Lines from the one containing "w_item_id : str;" through the end of the data below are to be transcribed exactly; leave out all others.
(Records for processing begins)
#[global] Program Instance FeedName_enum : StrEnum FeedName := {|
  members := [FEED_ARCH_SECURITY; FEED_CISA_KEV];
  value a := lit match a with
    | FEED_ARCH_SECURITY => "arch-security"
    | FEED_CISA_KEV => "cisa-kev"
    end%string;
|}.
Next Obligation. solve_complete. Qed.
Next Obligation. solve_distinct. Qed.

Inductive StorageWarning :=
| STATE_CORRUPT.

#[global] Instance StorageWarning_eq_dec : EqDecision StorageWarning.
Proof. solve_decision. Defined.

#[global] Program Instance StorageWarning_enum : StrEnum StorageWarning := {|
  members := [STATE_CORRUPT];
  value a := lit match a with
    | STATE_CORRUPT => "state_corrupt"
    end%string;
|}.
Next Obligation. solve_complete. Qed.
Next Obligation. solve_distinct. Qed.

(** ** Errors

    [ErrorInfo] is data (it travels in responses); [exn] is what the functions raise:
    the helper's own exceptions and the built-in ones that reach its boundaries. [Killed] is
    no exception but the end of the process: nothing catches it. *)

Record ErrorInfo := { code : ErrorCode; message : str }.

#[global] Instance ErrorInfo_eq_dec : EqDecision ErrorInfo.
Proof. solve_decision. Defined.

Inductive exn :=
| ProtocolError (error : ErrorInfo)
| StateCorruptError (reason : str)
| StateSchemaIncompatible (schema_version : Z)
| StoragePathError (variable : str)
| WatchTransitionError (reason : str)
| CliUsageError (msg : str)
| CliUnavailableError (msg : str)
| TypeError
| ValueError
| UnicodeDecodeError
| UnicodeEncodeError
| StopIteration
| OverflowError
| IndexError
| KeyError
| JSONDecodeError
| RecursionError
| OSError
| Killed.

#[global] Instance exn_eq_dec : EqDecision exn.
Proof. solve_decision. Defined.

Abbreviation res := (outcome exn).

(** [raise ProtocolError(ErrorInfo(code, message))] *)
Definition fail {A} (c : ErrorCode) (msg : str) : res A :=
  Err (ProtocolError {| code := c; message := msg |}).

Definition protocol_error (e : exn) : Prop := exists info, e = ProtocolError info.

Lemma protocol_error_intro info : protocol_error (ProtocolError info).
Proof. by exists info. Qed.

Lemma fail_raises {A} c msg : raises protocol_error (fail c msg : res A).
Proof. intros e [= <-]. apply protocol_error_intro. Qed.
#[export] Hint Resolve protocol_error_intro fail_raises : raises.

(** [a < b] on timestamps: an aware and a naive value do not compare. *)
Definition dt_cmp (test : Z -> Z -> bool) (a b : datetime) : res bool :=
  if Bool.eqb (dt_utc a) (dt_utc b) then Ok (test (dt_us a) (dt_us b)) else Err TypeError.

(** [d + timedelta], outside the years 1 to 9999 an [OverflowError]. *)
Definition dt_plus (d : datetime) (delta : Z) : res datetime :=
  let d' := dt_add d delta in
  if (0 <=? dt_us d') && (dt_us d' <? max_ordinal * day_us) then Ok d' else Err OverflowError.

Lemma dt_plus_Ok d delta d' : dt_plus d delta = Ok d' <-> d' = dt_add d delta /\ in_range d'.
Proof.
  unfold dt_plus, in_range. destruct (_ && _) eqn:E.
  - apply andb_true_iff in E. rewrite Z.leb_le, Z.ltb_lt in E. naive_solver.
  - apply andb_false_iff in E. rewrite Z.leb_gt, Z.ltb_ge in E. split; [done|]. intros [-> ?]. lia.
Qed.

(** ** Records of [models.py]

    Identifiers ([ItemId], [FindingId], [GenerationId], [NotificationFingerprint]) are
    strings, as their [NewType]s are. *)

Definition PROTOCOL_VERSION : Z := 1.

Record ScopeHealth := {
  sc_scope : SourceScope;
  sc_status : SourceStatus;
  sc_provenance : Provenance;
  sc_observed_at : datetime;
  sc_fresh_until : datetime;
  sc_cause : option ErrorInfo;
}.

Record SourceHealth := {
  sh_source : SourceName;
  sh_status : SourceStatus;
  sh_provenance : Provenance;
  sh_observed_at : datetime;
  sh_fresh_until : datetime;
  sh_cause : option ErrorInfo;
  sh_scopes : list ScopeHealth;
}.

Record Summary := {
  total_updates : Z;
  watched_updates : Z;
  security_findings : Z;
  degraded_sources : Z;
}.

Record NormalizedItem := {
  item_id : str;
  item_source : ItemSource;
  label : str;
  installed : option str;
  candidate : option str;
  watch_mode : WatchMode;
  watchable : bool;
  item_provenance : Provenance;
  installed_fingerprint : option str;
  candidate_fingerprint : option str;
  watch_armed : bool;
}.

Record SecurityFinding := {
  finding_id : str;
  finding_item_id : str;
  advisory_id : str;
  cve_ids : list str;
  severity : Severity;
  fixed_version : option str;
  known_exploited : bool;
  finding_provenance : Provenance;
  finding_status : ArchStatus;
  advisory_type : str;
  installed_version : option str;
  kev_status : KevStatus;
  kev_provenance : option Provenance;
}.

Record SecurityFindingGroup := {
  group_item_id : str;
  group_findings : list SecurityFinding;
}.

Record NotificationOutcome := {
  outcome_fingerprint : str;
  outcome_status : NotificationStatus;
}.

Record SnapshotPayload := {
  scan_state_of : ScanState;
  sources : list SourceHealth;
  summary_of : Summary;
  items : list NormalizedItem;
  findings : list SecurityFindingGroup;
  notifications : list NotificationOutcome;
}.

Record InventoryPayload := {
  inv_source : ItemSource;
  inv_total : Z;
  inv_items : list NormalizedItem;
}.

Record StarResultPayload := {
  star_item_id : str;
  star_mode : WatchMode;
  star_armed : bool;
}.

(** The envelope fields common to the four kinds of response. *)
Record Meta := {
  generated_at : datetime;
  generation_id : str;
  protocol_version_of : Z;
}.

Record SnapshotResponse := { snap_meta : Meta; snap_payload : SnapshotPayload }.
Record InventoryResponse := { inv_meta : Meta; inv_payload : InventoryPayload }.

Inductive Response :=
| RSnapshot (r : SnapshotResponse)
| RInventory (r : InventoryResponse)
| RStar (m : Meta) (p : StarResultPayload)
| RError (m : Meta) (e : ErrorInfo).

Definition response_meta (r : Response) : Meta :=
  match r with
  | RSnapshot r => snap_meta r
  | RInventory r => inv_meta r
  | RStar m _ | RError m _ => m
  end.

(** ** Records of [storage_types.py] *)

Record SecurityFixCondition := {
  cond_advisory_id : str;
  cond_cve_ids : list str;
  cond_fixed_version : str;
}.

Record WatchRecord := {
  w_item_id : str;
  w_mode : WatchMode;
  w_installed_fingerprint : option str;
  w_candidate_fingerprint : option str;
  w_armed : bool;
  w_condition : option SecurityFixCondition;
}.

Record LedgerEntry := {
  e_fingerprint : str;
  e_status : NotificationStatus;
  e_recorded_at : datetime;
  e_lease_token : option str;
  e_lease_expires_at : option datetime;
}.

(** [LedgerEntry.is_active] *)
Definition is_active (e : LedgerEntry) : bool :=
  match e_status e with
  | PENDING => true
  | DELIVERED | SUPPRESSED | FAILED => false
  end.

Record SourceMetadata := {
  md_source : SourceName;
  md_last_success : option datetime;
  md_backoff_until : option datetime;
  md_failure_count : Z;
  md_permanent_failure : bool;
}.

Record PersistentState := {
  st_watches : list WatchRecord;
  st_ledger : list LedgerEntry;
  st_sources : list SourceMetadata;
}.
(Records for processing ends)
Answer to the exercise:
  w_item_id : str;
  w_mode : WatchMode;
  w_installed_fingerprint : option str;
  w_candidate_fingerprint : option str;
  w_armed : bool;
  w_condition : option SecurityFixCondition;
}.

Record LedgerEntry := {
  e_fingerprint : str;
  e_status : NotificationStatus;
  e_recorded_at : datetime;
  e_lease_token : option str;
  e_lease_expires_at : option datetime;
}.

(** [LedgerEntry.is_active] *)
Definition is_active (e : LedgerEntry) : bool :=
  match e_status e with
  | PENDING => true
  | DELIVERED | SUPPRESSED | FAILED => false
  end.

Record SourceMetadata := {
  md_source : SourceName;
  md_last_success : option datetime;
  md_backoff_until : option datetime;
  md_failure_count : Z;
  md_permanent_failure : bool;
}.

Record PersistentState := {
  st_watches : list WatchRecord;
  st_ledger : list LedgerEntry;
  st_sources : list SourceMetadata;
}.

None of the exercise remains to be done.